About 30 percent of the youth in the school are identified as educationally disabled. The school has three certified special education teachers on staff, two of whom work in classrooms and the third as a GED instructor. The school operates on the principle of "full inclusion," meaning that special education students are fully integrated into classes with non-disabled youth.37

Educationally disabled youth benefit from the fact that the jail school is part of the Baltimore City Public Schools. The city's computerized record system makes it possible quickly to identify youth who have previously attended special education classes; once such youth are identified, the public school system's administrative office faxes the students' individualized education programs to the school. The school sets up meetings with parents to modify each youth's program; according to the principal, the parents appear at approximately 85 percent of themeetings.

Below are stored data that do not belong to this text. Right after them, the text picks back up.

(** The empty prefix is not recorded. *)
Definition scanLimitSQLiteRowsLocked (t : bool) (p : rprefix) (limit : Z) : M (list row) :=
  checkReadAllowedLocked t ;;
  external ;;
  v ← get_vol;
  let allMsgs := rows_scan (v_rows v) p in
  let truncated := (limit >? 0) && (Z.of_nat (length allMsgs) >? limit) in
  let msgs := if truncated then take (Z.to_nat limit) allMsgs else allMsgs in
  (if bool_decide (p <> PInodes) && negb truncated then recordReadPrefixLocked t p else mret ()) ;;
  for_each msgs (fun m => recordReadLocked t (row_key m) (Some m)) ;;
  mret msgs.

Definition scanSQLiteRowsLocked (t : bool) (p : rprefix) : M (list row) := scanLimitSQLiteRowsLocked t p 0.

Definition getSQLiteRowLocked (t : bool) (k : rkey) : M (option row) :=
  checkReadAllowedLocked t ;;
  external ;;
  v ← get_vol;
  let o := rows_get (v_rows v) k in
  recordReadLocked t k o ;;
  mret o.

Definition normalizeInodeID (id : Z) : M Z :=
  v ← get_vol;
  mret (if id =? 0 then if negb (rootInodeID v =? 0) then rootInodeID v else 1 else id).

(** ** Inodes in memory

    [CachedInode]: the row with its chunks.  The fields [DirtyChunks],
    [RedirectURL] and [Data] of the code are never set on a loaded inode. *)
Record CachedInode := mkCached {
  n_Row : Inode;
  n_Chunks : gmap Z bytes;
  n_InlineData : bytes
}.

Definition mutate (f : Inode -> Inode) (n : CachedInode) : CachedInode :=
  mkCached (f (n_Row n)) (n_Chunks n) (n_InlineData n).

Definition load_chunk (n : CachedInode) (m : row) : CachedInode :=
  match m with
  | RFileChunk c =>
      if (fc_Index c =? 0) && negb (bool_decide (fc_InlineData c = [])) then
        mkCached (n_Row n) (n_Chunks n) (fc_InlineData c)
      else if negb (bool_decide (fc_Sha256 c = [])) then
        mkCached (n_Row n) (<[fc_Index c := fc_Sha256 c]> (n_Chunks n)) (n_InlineData n)
      else n
  | _ => n
  end.

(** Directories and empty files have no chunk rows: the prefix is recorded as
    read without a scan. *)
Definition ensureInodeChunksLoadedLocked (t : bool) (n : CachedInode) : M CachedInode :=
  checkReadAllowedLocked t ;;
  let ino := i_Ino (n_Row n) in
  x ← get_tx;
  let alreadyRecorded := t && bool_decide (PFileChunk ino ∈ tx_readPrefixes x) in
  recordReadPrefixLocked t (PFileChunk ino) ;;
  if i_IsDir (n_Row n) || (i_Size (n_Row n) =? 0) then mret n
  else if (i_ChunkSize (n_Row n) >? 0) && negb (bool_decide (n_Chunks n = ∅)) then
    (if t && negb alreadyRecorded then
       for_each (map_to_list (n_Chunks n)) (fun '(idx, sha) =>
         let c := mkFileChunk ino idx sha [] in
         recordReadLocked t (row_key (RFileChunk c)) (Some (RFileChunk c))) ;;
       (if negb (bool_decide (n_InlineData n = [])) then
          let c := mkFileChunk ino 0 [] (n_InlineData n) in
          recordReadLocked t (row_key (RFileChunk c)) (Some (RFileChunk c))
        else mret ())
     else mret ()) ;;
    mret n
  else
    chunkMsgs ← scanSQLiteRowsLocked t (PFileChunk ino);
    mret (foldl load_chunk n chunkMsgs).

Definition getOrLoadInodeLocked (t : bool) (inodeID : Z) : M CachedInode :=
  inodeID ← normalizeInodeID inodeID;
  msg ← getSQLiteRowLocked t (KInode inodeID);
  match as_inode msg with
  | None => throw (Errno ENOENT)
  | Some inode =>
      (if i_IsDir inode && negb (GetParentIno inode =? 0) then
         upd_vol (fun v => set_dirParents (<[i_Ino inode := GetParentIno inode]> (v_dirParents v)) v)
       else mret ()) ;;
      ensureInodeChunksLoadedLocked t (mkCached inode ∅ [])
  end.

Definition getDirEntrySQLiteLocked (t : bool) (parent : Z) (name : bytes) : M (option DirEntry) :=
  msg ← getSQLiteRowLocked t (KDirEntry parent name);
  mret (as_dirent msg).

(** ** Writing and committing *)

Definition tx_write (c : change) : M () :=
  external ;;
  upd_tx (fun x => mkTx (tx_changes x ++ [c]) (tx_readSet x) (tx_readPrefixes x)).

Definition tx_Insert (r : row) : M () := tx_write (ChInsert r).
Definition tx_Update (r : row) : M () := tx_write (ChUpdate r).
Definition tx_Delete (k : rkey) : M () := tx_write (ChDelete k).

(** The statistics and the rows after the commit; a key written but never read
    panics. *)
Definition applyTxChangesLocked : M () :=
  x ← get_tx;
  v ← get_vol;
  match UpdateStatsFromChanges x ∅ (v_liveStats v) (tx_changes x) with
  | None => throw Panic
  | Some st => upd_vol (set_rows (ApplyChanges (v_rows v) (tx_changes x)) st)
  end.

(** [tx.Commit] returns the sequence number the stream assigned. *)
Definition commitTxLocked : M Z :=
  commitSeq ← external;
  applyTxChangesLocked ;;
  mret commitSeq.

(** [makeWaitFn] raises the position; the function it returns waits for the
    durability of the commit, [None] when there is nothing to wait for. *)
Definition makeWaitFn (commitSeq : Z) : M (option Z) :=
  v ← get_vol;
  (if commitSeq >? v_lastCommitSeq v then upd_vol (set_lastCommitSeq commitSeq) else mret ()) ;;
  mret (if commitSeq =? 0 then None else Some commitSeq).

Definition waitFn (w : option Z) : M () :=
  match w with None => mret () | Some _ => external ;; mret () end.

Definition Broadcast (e : Event) : M () := upd_vol (fun v => set_events (v_events v ++ [e]) v).

(** Inode numbers are taken in strides and never reused: the row of the new
    number and its chunks are recorded as absent. *)
Definition allocInode (t : bool) : M Z :=
  v ← get_vol;
  let ino := v_nextInode v in
  upd_vol (set_nextInode (u64 (ino + DefaultInodeStride))) ;;
  recordReadLocked t (KInode ino) None ;;
  recordReadPrefixLocked t (PFileChunk ino) ;;
  mret ino.

(** ** Attributes *)

Definition with_ino (i : Z) (r : Inode) : Inode :=
  mkInode i (i_Mode r) (i_Size r) (i_Mtime r) (i_IsDir r) (i_Sha256 r) (i_ManifestSha256 r)
    (i_ContentSha256 r) (i_ChunkSize r) (i_Uid r) (i_Gid r) (i_Atime r) (i_Ctime r) (i_Nlink r)
    (i_SymlinkTarget r) (i_Rdev r) (i_ParentIno r) (i_XattrCount r).

Definition toEntryAttr (v : Volume) (r : Inode) (name : bytes) : EntryAttr :=
  let ino := i_Ino r in
  let root := rootInodeID v in
  let name := if bool_decide (name = []) && ((ino =? root) || (ino =? 1)) then go "/" else name in
  let r := if negb (root =? 0) && (ino =? root) && negb (root =? 1) then with_ino 1 r else r in
  mkAttr r name (v_lastCommitSeq v).

Definition toEntryAttrLocked (t : bool) (inodeID : Z) (name : bytes) : M EntryAttr :=
  n ← getOrLoadInodeLocked t inodeID;
  v ← get_vol;
  mret (toEntryAttr v (n_Row n) name).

When youth leave the school, the school reviews their programs and sends them back to the students' public schools or to the Department of Corrections.38

Teachers may give disruptive youth a disciplinary charge, although the principal told us that teachers do this only as a last resort. In our review of special incident reports involving juveniles, we did not find any incidents in which teachers issued disciplinary charges, confirming the principal's statement that teachers did so only on rare occasions.

The school is a critical resource for juveniles in the detention center, providing the only reliable programming that is available to children. It is rich in resources, with committed teachers and other staff. As a part of the Baltimore school system, the jail school has access to the same books and other materials as the public schools.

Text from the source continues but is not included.